When you leave the cafe, you will come to a roundabout with a strange kind of iron sculpture in the middle of it. It's not easy to initially find the route but the guidebook explains to leave by way the Calle Princesa. If you go straight across the roundabout and then turn left, you will actually be on this very road. Keep alert as there are markers from here but some are high on walls and some are of the new kind with a shell on a white background and they do not stand out so clearly.
**It should also be noted that the map of Quintanar de la Orden is only to be found in the guidebook! The map is missing on the looseleaf versions that accompany the guidebook!
|The Camino runs for the most part|
right alongside the main CM-410
|The beginning of the new marked route to Puebla de|
Almoradiel - fabulous!
It was built by Francisco Sánchez Roldán, a very influential character in our town in the seventeenth century.
There is no definite architectural style, featuring influences both on the facade and on the inside of the Romanesque, Renaissance and Baroque style.
|Chapel of the Holy Christ|
The facade is divided into three sections: the bottom is overseen by a cover with arch, whose key fits in the cross of the Order of Santiago, the intermediate body has a single flat bay, the upper body has clear echoes of Romanesque architecture.Crowning the façade stands a belfry, with holes to accommodate the bells. In the apse is much venerated image of the Christ of Blessed Health.
|How could I resist? A statue with a dog has to have a place|
in this blog!
The Church of San Juan Bautista - next to the Ayuntamiento:
It is located in the Plaza de la Constitución de la Puebla de Almoradiel and next to City Hall. The mixture of architectural styles, due to the different phases of construction, endowment chronological difficult, and can be traced to the earliest stages of the Middle Ages, specifically in S. XII-XIV, showing stylistic remnants of Romanesque and Gothic, in parts both inside the temple as the facade. Examples are two arches of the transept and two splayed windows with semicircular arches paired.
|The Church of San Juan Bautista|
The wall, masonry, presents a compact and closed to abut three buttresses that can withstand the weight of the roof, the latter of Renaissance type barrel vault with lunettes and arches.

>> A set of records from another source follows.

(* ===== verification/HeapArg.v ===== *)
(** * Arguments of primitives in the heap (src/src/microcode/utils.c, object.h)

    A primitive on the machine of Heap.v gets its arguments as words.  An
    integer argument is decoded by IntPrim.v, which works on integer objects
    with the digits of a bignum; here the digits are read from the heap. *)

From Stdlib Require Import ZArith List Lia Bool.
From S2P Require Import Prelude.
From S2P Require Import Bignum.
From S2P Require Import BignumSpec.
From S2P Require Import Object.
From S2P Require Import Integer.
From S2P Require Import IntPrim.
From S2P Require Import Memory.
From S2P Require Import Heap.
Import ListNotations.

(** The words of a fresh bignum do not matter here: it is filled at once. *)
#[export] Instance no_fresh_words : Bignum.Heap := fun _ => 0.

Section Arguments.
Local Open Scope act_scope.
Variable memory_base : Z.

(** An integer object with the digits of the bignum it points to. *)
Definition integer_object (m : memory) (w : Z) : object bignum :=
  if OBJECT_TYPE w =? TC_BIG_FIXNUM then
    let b := mk_bignum (m (VECTOR_LOC memory_base w 0)) [] in
    Big (mk_bignum (bn_header b)
           (map (fun i => m (VECTOR_LOC memory_base w (1 + Z.of_nat i))) (List.seq 0 (Z.to_nat (BIGNUM_LENGTH b)))))
  else Immediate w.

Definition of_prim {A} (p : prim A) : act A :=
  match p with PRIMITIVE_RETURN a => ret a | PRIMITIVE_ERROR e => leave (Abort e) end.

(** The [n]-th argument [w] decoded by a function of IntPrim.v. *)
Definition arg {A} (decode : object bignum -> prim A) (w : Z) : act A := fun s =>
  of_prim (decode (integer_object (mem s) w)) s.

Definition arg_nonnegative_integer (n w : Z) : act Z := arg (IntPrim.arg_nonnegative_integer n) w.
Definition arg_index_integer (n w upper_limit : Z) : act Z :=
  arg (fun x => IntPrim.arg_index_integer n x upper_limit) w.
Definition arg_ulong_integer (n w : Z) : act Z := arg (IntPrim.arg_ulong_integer n) w.
Definition arg_ulong_index_integer (n w upper_limit : Z) : act Z :=
  arg (fun x => IntPrim.arg_ulong_index_integer n x upper_limit) w.

Definition error_wrong_type_arg {A} (n : Z) : act A := leave (Abort (Object.error_wrong_type_arg n)).
Definition error_bad_range_arg {A} (n : Z) : act A := leave (Abort (Object.error_bad_range_arg n)).

Definition CHECK_ARG (n : Z) (p : Z -> bool) (object : Z) : act unit :=
  if p object then ret tt else error_wrong_type_arg n.

(** An integer as a result: a word, or a new block for a bignum. *)
Fixpoint push_list (xs : list Z) : act unit :=
  match xs with [] => ret tt | x :: xs => push x ;; push_list xs end.

Definition new_integer (o : option (object bignum)) : act Z :=
  match o with
  | None => leave Assertion_failed
  | Some (Immediate w) => ret w
  | Some (Big b) =>
      let words := bn_header b :: bn_digits b in
      let n := Z.of_nat (length words) in
      Primitive_GC_If_Needed (1 + n) ;;
      s <- current ;;
      push_list (MAKE_OBJECT TC_MANIFEST_NM_VECTOR n :: words) ;;
      ret (MAKE_POINTER_OBJECT memory_base TC_BIG_FIXNUM (Free s))
  end.

Definition new_long (n : Z) : act Z := new_integer (long_to_integer n).
Definition new_ulong (n : Z) : act Z := new_integer (ulong_to_integer n).

End Arguments.
(* ===== verification/EnvSpec.v ===== *)
(** * Environments as association lists (for Environment.v)

    What an environment means: its frames, each a list of names and value
    cells, searched in order.  Two cells that hold the same cache are the same
    location.  The first theorem is that the code's search and reference
    compute exactly this. *)

From Stdlib Require Import ZArith List Lia Bool.
From S2P Require Import Prelude.
From S2P Require Import Object.
From S2P Require Import Memory.
From S2P Require Import Heap.
From S2P Require Import Symbol.
From S2P Require Import Environment.
Import ListNotations.

(** ** Association lists *)

Fixpoint assoc (symbol : Z) (l : list (Z * Z)) : option Z :=
  match l with
  | [] => None
  | (name, cell) :: l => if name =? symbol then Some cell else assoc symbol l
  end.

Lemma assoc_app symbol l l' :
  assoc symbol (l ++ l') = match assoc symbol l with Some c => Some c | None => assoc symbol l' end.
Proof. induction l as [| [x c] l IH]; cbn [app assoc]; [reflexivity |]. now destruct (x =? symbol). Qed.

Lemma assoc_In symbol l c : assoc symbol l = Some c -> In (symbol, c) l.
Proof.
  induction l as [| [x c'] l IH]; cbn [assoc In]; [discriminate |].
  destruct (Z.eqb_spec x symbol) as [-> |]; [intros [= ->]; auto | auto].
Qed.

Lemma assoc_None symbol l : assoc symbol l = None <-> ~ In symbol (map fst l).
Proof.
  induction l as [| [x c] l IH]; cbn [assoc map fst In]; [tauto |].
  destruct (Z.eqb_spec x symbol); [split; [discriminate | tauto] | tauto].
Qed.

Stresses the starry vault ribbed covering warped apse where nerves and durados key highlights on the fillings. The altar is of modern aesthetics, the original Baroque, disappeared during the civil war.
At the foot of the church stands the choir, which is accessible by stairs leading to the bell tower also aesthetic Escorial. This same style is one of the front windows which is topped by a triangular pediment and ball ornaments.